WHAT YOU SHOULD DO => Line tally for the word "destruct": count the lines below that contain it and reply with the number alone.

┌─ DATA FOR REVIEW

(* ===== verification/SysInfo.v ===== *)
(** * Memory detection and system information (kernel/src/sysinfo/memory.rs, mod.rs)

    The report of the machine's memory: regions, their totals, and the texts shown
    to the user. *)

From stdpp Require Import base numbers list gmap strings.
From S2P Require Import Prelude ByteStr Text Regions CpuInfo.

#[local] Open Scope Z_scope.
#[local] Open Scope rust_scope.

(** ** Regions *)

Inductive SysRegionType :=
  | SysUsable
  | SysReserved
  | SysAcpi
  | SysAcpiNvs
  | SysBad
  | SysBootloaderReclaimable
  | SysKernel
  | SysFramebuffer
  | SysUnknown.

#[export] Instance SysRegionType_eq_dec : EqDecision SysRegionType.
Proof. solve_decision. Defined.

Definition from_u32 (t : Z) : SysRegionType :=
  if t =? 1 then SysUsable
  else if t =? 2 then SysReserved
  else if t =? 3 then SysAcpi
  else if t =? 4 then SysAcpiNvs
  else if t =? 5 then SysBad
  else if t =? 6 then SysBootloaderReclaimable
  else if t =? 7 then SysKernel
  else if t =? 8 then SysFramebuffer
  else SysUnknown.

Definition sys_type_as_str (t : SysRegionType) : string :=
  match t with
  | SysUsable => "Usable RAM"
  | SysReserved => "Reserved"
  | SysAcpi => "ACPI Tables"
  | SysAcpiNvs => "ACPI NVS"
  | SysBad => "Bad Memory"
  | SysBootloaderReclaimable => "Bootloader Reclaimable"
  | SysKernel => "Kernel"
  | SysFramebuffer => "Framebuffer"
  | SysUnknown => "Unknown"
  end.

Record SysRegion := mkSysRegion {
  sr_base : Z;
  sr_size : Z;
  sr_type : SysRegionType;
  sr_usable : bool;
}.

Definition SysRegion_new (base size : Z) (t : SysRegionType) : SysRegion :=
  mkSysRegion base size t
    (bool_decide (t = SysUsable) || bool_decide (t = SysBootloaderReclaimable)).

Section SysInfo.
Context `{PhysAddrApi}.

(** [PhysAddr::new(self.base.as_u64().checked_add(self.size).unwrap_or(0))] *)
Definition sys_region_end (r : SysRegion) : outcome Z :=
  PhysAddr_new (if sr_base r + sr_size r <? 2 ^ 64 then sr_base r + sr_size r else 0).

Definition sys_region_format (r : SysRegion) : outcome (list Z) :=
  end_ ← sys_region_end r;
  mret (bytes_of "0x" ++ pad_zero 16 (hex (sr_base r)) ++ bytes_of " - 0x" ++ pad_zero 16 (hex end_) ++
    bytes_of " (" ++ dec (sr_size r / (1024 * 1024)) ++ bytes_of " MiB) " ++
    bytes_of (sys_type_as_str (sr_type r))).

(** ** The report *)

Record MemoryInfo := mkMemoryInfo {
  mi_total_bytes : Z;
  mi_usable_bytes : Z;
  mi_reserved_bytes : Z;
  mi_memory_map : list SysRegion;
  mi_firmware_regions : list SysRegion;
  mi_usable_regions : list SysRegion;
  mi_reserved_regions : list SysRegion;
}.

(** [iter().filter(|r| r.is_usable).cloned().collect()], and its complement. *)
Definition usable_of (l : list SysRegion) : list SysRegion := filter (λ r, sr_usable r = true) l.
Definition reserved_of (l : list SysRegion) : list SysRegion := filter (λ r, sr_usable r = false) l.

(** [iter().map(|r| r.size).sum()] *)
Definition total_size (l : list SysRegion) : Z := foldl (λ a r, a +₆₄ sr_size r) 0 l.

Definition with_memory_map (memory_map : list SysRegion) : MemoryInfo :=
  let usable := usable_of memory_map in
  let reserved := reserved_of memory_map in
  mkMemoryInfo (total_size memory_map) (total_size usable) (total_size reserved) memory_map [] usable reserved.

Definition add_region (region : SysRegion) (m : MemoryInfo) : MemoryInfo :=
  let memory_map := mi_memory_map m ++ [region] in
  let usable := usable_of memory_map in
  let reserved := reserved_of memory_map in
  mkMemoryInfo (total_size memory_map) (total_size usable) (total_size reserved) memory_map
    (mi_firmware_regions m) usable reserved.

(** [detect_total_memory] over the [cpuid] instruction. *)
Definition sys_detect_total_memory (cpuid : Z → CpuidResult) : Z :=
  let physical_bits := Z.land (cpuid_eax (cpuid 0x80000008)) 0xFF in
  if 0 <? physical_bits then Z.shiftl 1 (physical_bits mod 64) -₆₄ 1 else 256 * 1024 * 1024.

Definition MemoryInfo_new (cpuid : Z → CpuidResult) : outcome MemoryInfo :=
  let total := sys_detect_total_memory cpuid in
  base0 ← PhysAddr_new 0;
  base1 ← PhysAddr_new 0x100000;
  let memory_map := [SysRegion_new base0 0x100000 SysReserved;
                     SysRegion_new base1 (total -₆₄ 0x100000) SysUsable] in
  let usable := usable_of memory_map in
  let reserved := reserved_of memory_map in
  mret (mkMemoryInfo total (total_size usable) (total_size reserved) memory_map [] usable reserved).

Definition new_with_total (total_bytes : Z) : outcome MemoryInfo :=
  base0 ← PhysAddr_new 0;
  let first := [SysRegion_new base0 0x100000 SysReserved] in
  if 0x100000 <? total_bytes then
    base1 ← PhysAddr_new 0x100000;
    mret (with_memory_map (first ++ [SysRegion_new base1 (total_bytes -₆₄ 0x100000) SysUsable]))
  else mret (with_memory_map first).

Definition mib (n : Z) : Z := n / (1024 * 1024).
Definition mi_total_mib (m : MemoryInfo) : Z := mib (mi_total_bytes m).
Definition mi_usable_mib (m : MemoryInfo) : Z := mib (mi_usable_bytes m).
Definition mi_reserved_mib (m : MemoryInfo) : Z := mib (mi_reserved_bytes m).

Definition memory_summary (m : MemoryInfo) : list Z :=
  bytes_of "Total Memory: " ++ dec (mi_total_mib m) ++ bytes_of " MiB" ++ [10] ++
  bytes_of "Usable Memory: " ++ dec (mi_usable_mib m) ++ bytes_of " MiB" ++ [10] ++
  bytes_of "Reserved Memory: " ++ dec (mi_reserved_mib m) ++ bytes_of " MiB" ++ [10] ++
  bytes_of "Memory Regions: " ++ dec (zlen (mi_memory_map m)).

(** [for region in l { result.push_str(&format!("  {}\n", region.format())) }] *)
Fixpoint regions_text (result : list Z) (l : list SysRegion) : outcome (list Z) :=
  match l with
  | [] => mret result
  | r :: l =>
      line ← sys_region_format r;
      regions_text (result ++ bytes_of "  " ++ line ++ [10]) l
  end.

Definition memory_map_string (m : MemoryInfo) : outcome (list Z) :=
  regions_text (bytes_of "Memory Map:" ++ [10]) (mi_memory_map m).
Definition usable_regions_string (m : MemoryInfo) : outcome (list Z) :=
  regions_text (bytes_of "Usable Memory Regions:" ++ [10]) (mi_usable_regions m).
Definition reserved_regions_string (m : MemoryInfo) : outcome (list Z) :=
  regions_text (bytes_of "Reserved Memory Regions:" ++ [10]) (mi_reserved_regions m).

(** ** The global report *)

(** [MEMORY_INFO] is the state. *)
Definition memory_init (total_memory : Z) : M (option MemoryInfo) unit :=
  m ← liftO (new_with_total total_memory);
  modify (λ _, Some m).

Definition memory_init_with_memory_map (l : list SysRegion) : M (option MemoryInfo) unit :=
  modify (λ _, Some (with_memory_map l)).

Definition memory_info (g : option MemoryInfo) : outcome MemoryInfo :=
  match g with Some m => Ret m | None => Panic end.
Definition memory_is_initialized (g : option MemoryInfo) : bool := bool_decide (is_Some g).

(** [if is_initialized() { f(memory_info()) } else { dflt }] *)
Definition memory_query {A} (f : MemoryInfo → A) (dflt : A) (g : option MemoryInfo) : outcome A :=
  if memory_is_initialized g then m ← memory_info g; mret (f m) else mret dflt.

Definition total_bytes : option MemoryInfo → outcome Z := memory_query mi_total_bytes 0.
Definition total_mib : option MemoryInfo → outcome Z := memory_query mi_total_mib 0.
Definition usable_bytes : option MemoryInfo → outcome Z := memory_query mi_usable_bytes 0.
Definition usable_mib : option MemoryInfo → outcome Z := memory_query mi_usable_mib 0.
Definition reserved_bytes : option MemoryInfo → outcome Z := memory_query mi_reserved_bytes 0.
Definition reserved_mib : option MemoryInfo → outcome Z := memory_query mi_reserved_mib 0.
Definition sys_memory_map : option MemoryInfo → outcome (list SysRegion) := memory_query mi_memory_map [].
Definition sys_usable_regions : option MemoryInfo → outcome (list SysRegion) := memory_query mi_usable_regions [].
Definition sys_reserved_regions : option MemoryInfo → outcome (list SysRegion) := memory_query mi_reserved_regions [].

(** ** The whole system *)

(** The statics [CPU_INFO], [MEMORY_INFO] and [SYSTEM_INFO]. *)
Record SysGlobals := mkSys {
  g_CPU_INFO : option CpuInfo;
  g_MEMORY_INFO : option MemoryInfo;
  g_SYSTEM_INFO : option (CpuInfo * MemoryInfo);
}.

Definition sys_init (cpuid : Z → CpuidResult) (total_memory : Z) : M SysGlobals unit := λ g,
  match (r ← cpu_init cpuid (g_CPU_INFO g); r' ← memory_init total_memory (g_MEMORY_INFO g); mret (r.2, r'.2)) with
  | Ret (c, m) => Ret (tt, mkSys c m (g_SYSTEM_INFO g))
  | Panic => Panic
  | UB => UB
  | OutOfFuel => OutOfFuel
  end.

Definition SystemInfo_new (cpuid : Z → CpuidResult) : outcome (CpuInfo * MemoryInfo) :=
  c ← CpuInfo_new cpuid;
  m ← MemoryInfo_new cpuid;
  mret (c, m).

Definition init_with_total_memory (cpuid : Z → CpuidResult) (total_memory : Z) : M SysGlobals unit :=
  _ ← sys_init cpuid total_memory;
  i ← liftO (SystemInfo_new cpuid);
  modify (λ g, mkSys (g_CPU_INFO g) (g_MEMORY_INFO g) (Some i)).

Definition sys_is_initialized (g : SysGlobals) : bool :=
  cpu_is_initialized (g_CPU_INFO g) && memory_is_initialized (g_MEMORY_INFO g).

Definition system_text (cpu mem : list Z) : list Z :=
  bytes_of "System Information" ++ [10] ++ cpu ++ [10] ++ mem.

Definition system_summary (g : SysGlobals) : outcome (list Z) :=
  c ← cpu_info (g_CPU_INFO g);
  m ← memory_info (g_MEMORY_INFO g);
  mret (system_text (cpu_summary c) (memory_summary m)).

Definition SystemInfo_summary (i : CpuInfo * MemoryInfo) : list Z :=
  system_text (cpu_summary i.1) (memory_summary i.2).

(** ** Properties *)

(** The totals are those of the regions, and every region is in one of the two parts. *)
Record memory_info_ok (m : MemoryInfo) : Prop := {
  mio_usable : mi_usable_regions m = usable_of (mi_memory_map m);
  mio_reserved : mi_reserved_regions m = reserved_of (mi_memory_map m);
  mio_total : mi_total_bytes m = total_size (mi_memory_map m);
  mio_usable_bytes : mi_usable_bytes m = total_size (mi_usable_regions m);
  mio_reserved_bytes : mi_reserved_bytes m = total_size (mi_reserved_regions m);
}.

(** The sum without wrap-around. *)
Definition exact_size (l : list SysRegion) : Z := foldr (λ r n, sr_size r + n) 0 l.

Lemma total_size_exact l : total_size l = wrap 64 (exact_size l).
Proof.
  unfold total_size. cut (∀ a, foldl (λ a r, a +₆₄ sr_size r) (wrap 64 a) l = wrap 64 (a + exact_size l)).
  { intros Hc. exact (Hc 0). }
  induction l as [|r l IH]; intros a; cbn [foldl]; [by rewrite Z.add_0_r|].
  rewrite wrap_add, IH. f_equal. change (exact_size (r :: l)) with (sr_size r + exact_size l). lia.
Qed.

Lemma total_size_split l : total_size l = total_size (usable_of l) +₆₄ total_size (reserved_of l).
Proof.
  rewrite !total_size_exact, wrap_add, wrap_add_r. f_equal. unfold usable_of, reserved_of.
  induction l as [|r l IH]; [done|]. rewrite !filter_cons.
  change (exact_size (r :: l)) with (sr_size r + exact_size l). rewrite IH.
  destruct (sr_usable r); repeat case_decide; try done;
    change (exact_size (r :: ?k)) with (sr_size r + exact_size k); lia.
Qed.

(** The memory report is consistent however it was built: any map, grown by any regions,
    keeps its two parts and its totals, and the total is the sum of the usable and the
    reserved bytes (64-bit, as the code adds them). *)
Theorem memory_info_consistent (l extra : list SysRegion) :
  let m := foldl (λ m r, add_region r m) (with_memory_map l) extra in
  memory_info_ok m ∧ mi_memory_map m = l ++ extra ∧
  mi_total_bytes m = mi_usable_bytes m +₆₄ mi_reserved_bytes m.
Proof.
  cbv zeta. assert (Hm : memory_info_ok (foldl (λ m r, add_region r m) (with_memory_map l) extra) ∧
    mi_memory_map (foldl (λ m r, add_region r m) (with_memory_map l) extra) = l ++ extra).
  { induction extra as [|r extra IH] using rev_ind; [split; [by split|by rewrite app_nil_r]|].
    rewrite foldl_app. cbn [foldl]. destruct IH as [_ Hmap]. split; [by split|].
    cbn [add_region mi_memory_map]. by rewrite Hmap, <- app_assoc. }
  destruct Hm as [[Hu Hr Ht Hub Hrb] Hmap]. split_and!; [by split|done|].
  rewrite Ht, Hub, Hrb, Hu, Hr. apply total_size_split.
Qed.

(** The report of [init]: a machine of [total] bytes is shown as the first MiB, reserved,
    and the rest, usable; a machine of less than a MiB is reported as one MiB. *)
Theorem memory_init_reports `{!PhysAddrLaws _} total g :
  0 ≤ total < 2 ^ 64 →
  ∃ m, memory_init total g = Ret (tt, Some m) ∧ memory_info_ok m ∧
    mi_total_bytes m = Z.max total 0x100000 ∧ mi_reserved_bytes m = 0x100000 ∧
    mi_usable_bytes m = Z.max 0 (total - 0x100000).
Proof.
  intros Ht. unfold memory_init, new_with_total.
  rewrite (PhysAddr_new_ok 0) by lia. cbn [mbind outcome_bind].
  destruct (Z.ltb_spec 0x100000 total).
  - rewrite (PhysAddr_new_ok 0x100000) by lia. cbn [mbind outcome_bind].
    rewrite wrap64_small by lia. set (r0 := SysRegion_new 0 0x100000 SysReserved).
    set (r1 := SysRegion_new 0x100000 (total - 0x100000) SysUsable).
    assert (usable_of ([r0] ++ [r1]) = [r1]) as Hu by reflexivity.
    assert (reserved_of ([r0] ++ [r1]) = [r0]) as Hr by reflexivity.
    eexists. split; [reflexivity|]. split; [by split|]. cbn [mi_total_bytes mi_reserved_bytes mi_usable_bytes with_memory_map].
    rewrite Hu, Hr, !total_size_exact. cbn [exact_size foldr app sr_size r0 r1 SysRegion_new]. nowrap. lia.
  - eexists. split; [reflexivity|]. split; [by split|]. cbn [mi_total_bytes mi_reserved_bytes mi_usable_bytes with_memory_map].
    change (total_size (usable_of _)) with 0. change (total_size (reserved_of _)) with 0x100000.
    change (total_size _) with 0x100000. lia.
Qed.

End SysInfo.

Lemma memory_init_reports_witness :
  ∃ m, memory_init (H := phys52) 0x8000000 None = Ret (tt, Some m) ∧ mi_usable_bytes m = 0x7F00000.
Proof.
  destruct (memory_init_reports (H := phys52) (PhysAddrLaws0 := phys52_laws) 0x8000000 None ltac:(lia))
    as (m & Hr & _ & _ & _ & Hu).
  exists m. split; [exact Hr|exact Hu].
Defined.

└─

RESPONSE TO THE EXERCISE => 5